Records contained in a dataset:
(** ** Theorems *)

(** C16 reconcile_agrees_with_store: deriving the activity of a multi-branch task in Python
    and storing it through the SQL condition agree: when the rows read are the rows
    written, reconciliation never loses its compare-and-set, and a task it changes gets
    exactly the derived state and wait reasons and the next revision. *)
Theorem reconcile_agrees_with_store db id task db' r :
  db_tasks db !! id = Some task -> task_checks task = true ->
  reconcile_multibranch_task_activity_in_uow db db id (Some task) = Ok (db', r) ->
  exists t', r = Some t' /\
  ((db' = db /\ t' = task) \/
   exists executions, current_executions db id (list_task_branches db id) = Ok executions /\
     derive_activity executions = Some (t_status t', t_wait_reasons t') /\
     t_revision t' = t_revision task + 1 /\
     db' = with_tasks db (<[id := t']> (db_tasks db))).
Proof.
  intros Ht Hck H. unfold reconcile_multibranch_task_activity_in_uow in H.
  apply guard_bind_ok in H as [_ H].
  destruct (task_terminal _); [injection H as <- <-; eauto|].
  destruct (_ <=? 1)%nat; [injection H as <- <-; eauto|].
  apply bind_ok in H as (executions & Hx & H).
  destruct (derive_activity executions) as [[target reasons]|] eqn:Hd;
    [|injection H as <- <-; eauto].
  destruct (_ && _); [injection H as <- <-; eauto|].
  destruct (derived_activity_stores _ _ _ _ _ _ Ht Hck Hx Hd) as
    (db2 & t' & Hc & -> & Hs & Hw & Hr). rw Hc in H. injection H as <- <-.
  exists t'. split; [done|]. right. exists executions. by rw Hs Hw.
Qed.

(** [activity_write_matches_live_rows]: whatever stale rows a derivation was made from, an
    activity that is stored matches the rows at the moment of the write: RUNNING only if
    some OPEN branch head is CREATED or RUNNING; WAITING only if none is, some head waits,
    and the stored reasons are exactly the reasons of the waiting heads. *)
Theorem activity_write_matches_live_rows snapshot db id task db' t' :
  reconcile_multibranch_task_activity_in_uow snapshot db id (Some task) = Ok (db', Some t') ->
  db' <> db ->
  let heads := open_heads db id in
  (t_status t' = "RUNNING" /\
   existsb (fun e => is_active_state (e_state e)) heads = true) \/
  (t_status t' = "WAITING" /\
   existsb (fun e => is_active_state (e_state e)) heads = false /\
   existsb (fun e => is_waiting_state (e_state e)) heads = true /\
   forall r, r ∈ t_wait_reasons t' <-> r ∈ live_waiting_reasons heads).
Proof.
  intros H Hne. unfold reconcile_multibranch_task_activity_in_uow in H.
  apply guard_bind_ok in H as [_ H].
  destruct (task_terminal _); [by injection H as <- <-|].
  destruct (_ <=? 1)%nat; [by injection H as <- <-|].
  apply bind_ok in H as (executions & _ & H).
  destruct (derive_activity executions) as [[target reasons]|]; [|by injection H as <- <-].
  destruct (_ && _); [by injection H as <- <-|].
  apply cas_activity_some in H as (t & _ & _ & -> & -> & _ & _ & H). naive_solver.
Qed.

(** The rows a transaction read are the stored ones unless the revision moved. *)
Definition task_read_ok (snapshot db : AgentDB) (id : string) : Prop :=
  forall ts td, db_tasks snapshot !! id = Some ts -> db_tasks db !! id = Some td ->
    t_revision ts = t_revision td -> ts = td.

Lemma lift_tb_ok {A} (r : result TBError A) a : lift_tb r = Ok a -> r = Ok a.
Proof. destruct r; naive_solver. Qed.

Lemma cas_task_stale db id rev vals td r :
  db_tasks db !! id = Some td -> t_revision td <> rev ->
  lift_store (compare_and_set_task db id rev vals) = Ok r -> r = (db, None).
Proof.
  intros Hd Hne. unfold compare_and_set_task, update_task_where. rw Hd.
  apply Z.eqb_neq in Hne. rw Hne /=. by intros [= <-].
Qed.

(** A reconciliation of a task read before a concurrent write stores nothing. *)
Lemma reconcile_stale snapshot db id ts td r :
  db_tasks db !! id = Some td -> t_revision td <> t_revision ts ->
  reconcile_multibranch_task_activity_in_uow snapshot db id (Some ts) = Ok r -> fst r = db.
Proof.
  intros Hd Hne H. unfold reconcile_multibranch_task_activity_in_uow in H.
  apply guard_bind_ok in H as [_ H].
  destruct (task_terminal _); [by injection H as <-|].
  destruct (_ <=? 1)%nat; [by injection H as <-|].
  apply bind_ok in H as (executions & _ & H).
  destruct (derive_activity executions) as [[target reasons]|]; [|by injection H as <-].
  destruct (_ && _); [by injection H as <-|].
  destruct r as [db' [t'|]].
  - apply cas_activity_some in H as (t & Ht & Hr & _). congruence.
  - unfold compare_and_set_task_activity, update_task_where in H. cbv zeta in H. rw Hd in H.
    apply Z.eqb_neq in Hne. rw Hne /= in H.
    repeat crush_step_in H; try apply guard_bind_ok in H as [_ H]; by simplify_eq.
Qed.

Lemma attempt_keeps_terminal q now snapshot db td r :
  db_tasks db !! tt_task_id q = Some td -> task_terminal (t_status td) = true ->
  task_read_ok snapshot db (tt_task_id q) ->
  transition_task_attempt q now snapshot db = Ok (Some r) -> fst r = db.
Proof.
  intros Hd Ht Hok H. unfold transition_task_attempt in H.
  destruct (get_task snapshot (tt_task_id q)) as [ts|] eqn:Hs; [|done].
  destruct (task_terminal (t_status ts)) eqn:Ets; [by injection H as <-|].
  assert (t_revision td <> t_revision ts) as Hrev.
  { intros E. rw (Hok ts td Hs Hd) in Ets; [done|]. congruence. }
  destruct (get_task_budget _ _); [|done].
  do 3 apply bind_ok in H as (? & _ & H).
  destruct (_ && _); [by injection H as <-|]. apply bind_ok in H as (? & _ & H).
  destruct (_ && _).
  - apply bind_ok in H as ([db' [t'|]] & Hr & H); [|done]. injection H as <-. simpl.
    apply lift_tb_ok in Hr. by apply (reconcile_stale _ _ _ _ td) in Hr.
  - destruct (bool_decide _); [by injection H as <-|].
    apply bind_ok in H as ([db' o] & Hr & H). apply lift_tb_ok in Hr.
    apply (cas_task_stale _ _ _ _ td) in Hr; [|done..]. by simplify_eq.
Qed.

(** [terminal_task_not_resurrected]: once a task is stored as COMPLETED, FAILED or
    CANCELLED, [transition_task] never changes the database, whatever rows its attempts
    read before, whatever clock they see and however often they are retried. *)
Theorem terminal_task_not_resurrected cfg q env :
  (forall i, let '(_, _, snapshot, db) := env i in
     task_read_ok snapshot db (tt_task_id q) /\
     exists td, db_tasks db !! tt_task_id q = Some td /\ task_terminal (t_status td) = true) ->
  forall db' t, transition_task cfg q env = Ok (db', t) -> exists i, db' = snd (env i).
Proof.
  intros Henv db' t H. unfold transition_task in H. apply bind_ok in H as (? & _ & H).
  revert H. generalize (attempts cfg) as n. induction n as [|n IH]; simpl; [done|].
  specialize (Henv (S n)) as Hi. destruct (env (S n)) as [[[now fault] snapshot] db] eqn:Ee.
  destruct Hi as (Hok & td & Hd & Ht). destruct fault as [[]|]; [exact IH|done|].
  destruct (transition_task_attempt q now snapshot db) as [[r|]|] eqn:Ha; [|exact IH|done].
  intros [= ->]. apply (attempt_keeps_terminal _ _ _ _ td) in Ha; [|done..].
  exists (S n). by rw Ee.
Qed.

==

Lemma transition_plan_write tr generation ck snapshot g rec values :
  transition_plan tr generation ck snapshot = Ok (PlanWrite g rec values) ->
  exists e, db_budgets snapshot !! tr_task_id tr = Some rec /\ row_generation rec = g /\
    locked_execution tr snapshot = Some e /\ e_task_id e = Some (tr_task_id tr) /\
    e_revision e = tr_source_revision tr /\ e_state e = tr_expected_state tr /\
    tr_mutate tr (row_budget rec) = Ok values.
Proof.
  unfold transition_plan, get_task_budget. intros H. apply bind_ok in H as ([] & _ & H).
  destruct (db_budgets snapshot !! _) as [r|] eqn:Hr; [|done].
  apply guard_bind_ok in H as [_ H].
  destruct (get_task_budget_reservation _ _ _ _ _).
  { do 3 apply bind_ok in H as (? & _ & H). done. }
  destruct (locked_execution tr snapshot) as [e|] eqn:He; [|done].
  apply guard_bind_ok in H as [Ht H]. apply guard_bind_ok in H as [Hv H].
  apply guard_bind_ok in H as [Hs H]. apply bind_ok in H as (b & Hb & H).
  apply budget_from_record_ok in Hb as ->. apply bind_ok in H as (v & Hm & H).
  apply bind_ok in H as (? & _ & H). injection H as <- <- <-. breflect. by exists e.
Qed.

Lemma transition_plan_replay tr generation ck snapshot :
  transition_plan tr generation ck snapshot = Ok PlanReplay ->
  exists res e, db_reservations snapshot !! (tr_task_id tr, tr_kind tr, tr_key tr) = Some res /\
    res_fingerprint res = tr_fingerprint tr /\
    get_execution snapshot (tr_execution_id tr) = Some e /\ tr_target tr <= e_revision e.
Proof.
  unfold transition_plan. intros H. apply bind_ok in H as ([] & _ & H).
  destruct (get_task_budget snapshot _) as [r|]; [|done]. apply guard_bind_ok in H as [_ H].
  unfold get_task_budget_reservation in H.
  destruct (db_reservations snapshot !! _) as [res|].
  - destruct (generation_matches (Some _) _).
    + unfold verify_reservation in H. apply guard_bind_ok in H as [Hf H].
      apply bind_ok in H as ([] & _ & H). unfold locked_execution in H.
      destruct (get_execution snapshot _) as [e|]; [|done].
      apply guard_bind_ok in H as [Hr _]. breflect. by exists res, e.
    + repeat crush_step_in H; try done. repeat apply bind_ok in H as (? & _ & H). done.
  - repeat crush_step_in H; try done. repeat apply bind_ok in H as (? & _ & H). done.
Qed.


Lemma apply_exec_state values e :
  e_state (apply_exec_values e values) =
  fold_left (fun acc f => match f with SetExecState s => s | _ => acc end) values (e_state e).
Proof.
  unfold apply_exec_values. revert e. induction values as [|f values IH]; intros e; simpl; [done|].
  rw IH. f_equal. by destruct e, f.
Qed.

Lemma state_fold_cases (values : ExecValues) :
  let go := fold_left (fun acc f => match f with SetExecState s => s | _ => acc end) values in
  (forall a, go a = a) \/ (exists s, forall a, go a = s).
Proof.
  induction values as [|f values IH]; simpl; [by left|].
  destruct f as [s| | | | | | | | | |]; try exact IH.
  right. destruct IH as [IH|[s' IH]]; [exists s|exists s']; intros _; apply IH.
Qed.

— DIRECTIONS —
Using the data above, repeat exactly the lines that begin at the line with "(** ** Theorems *)" and end at the line with "reconcile_multibranch_task_activity_in_uow db db", both ends included.

— EXERCISE RESPONSE —
(** ** Theorems *)

(** C16 reconcile_agrees_with_store: deriving the activity of a multi-branch task in Python
    and storing it through the SQL condition agree: when the rows read are the rows
    written, reconciliation never loses its compare-and-set, and a task it changes gets
    exactly the derived state and wait reasons and the next revision. *)
Theorem reconcile_agrees_with_store db id task db' r :
  db_tasks db !! id = Some task -> task_checks task = true ->
  reconcile_multibranch_task_activity_in_uow db db id (Some task) = Ok (db', r) ->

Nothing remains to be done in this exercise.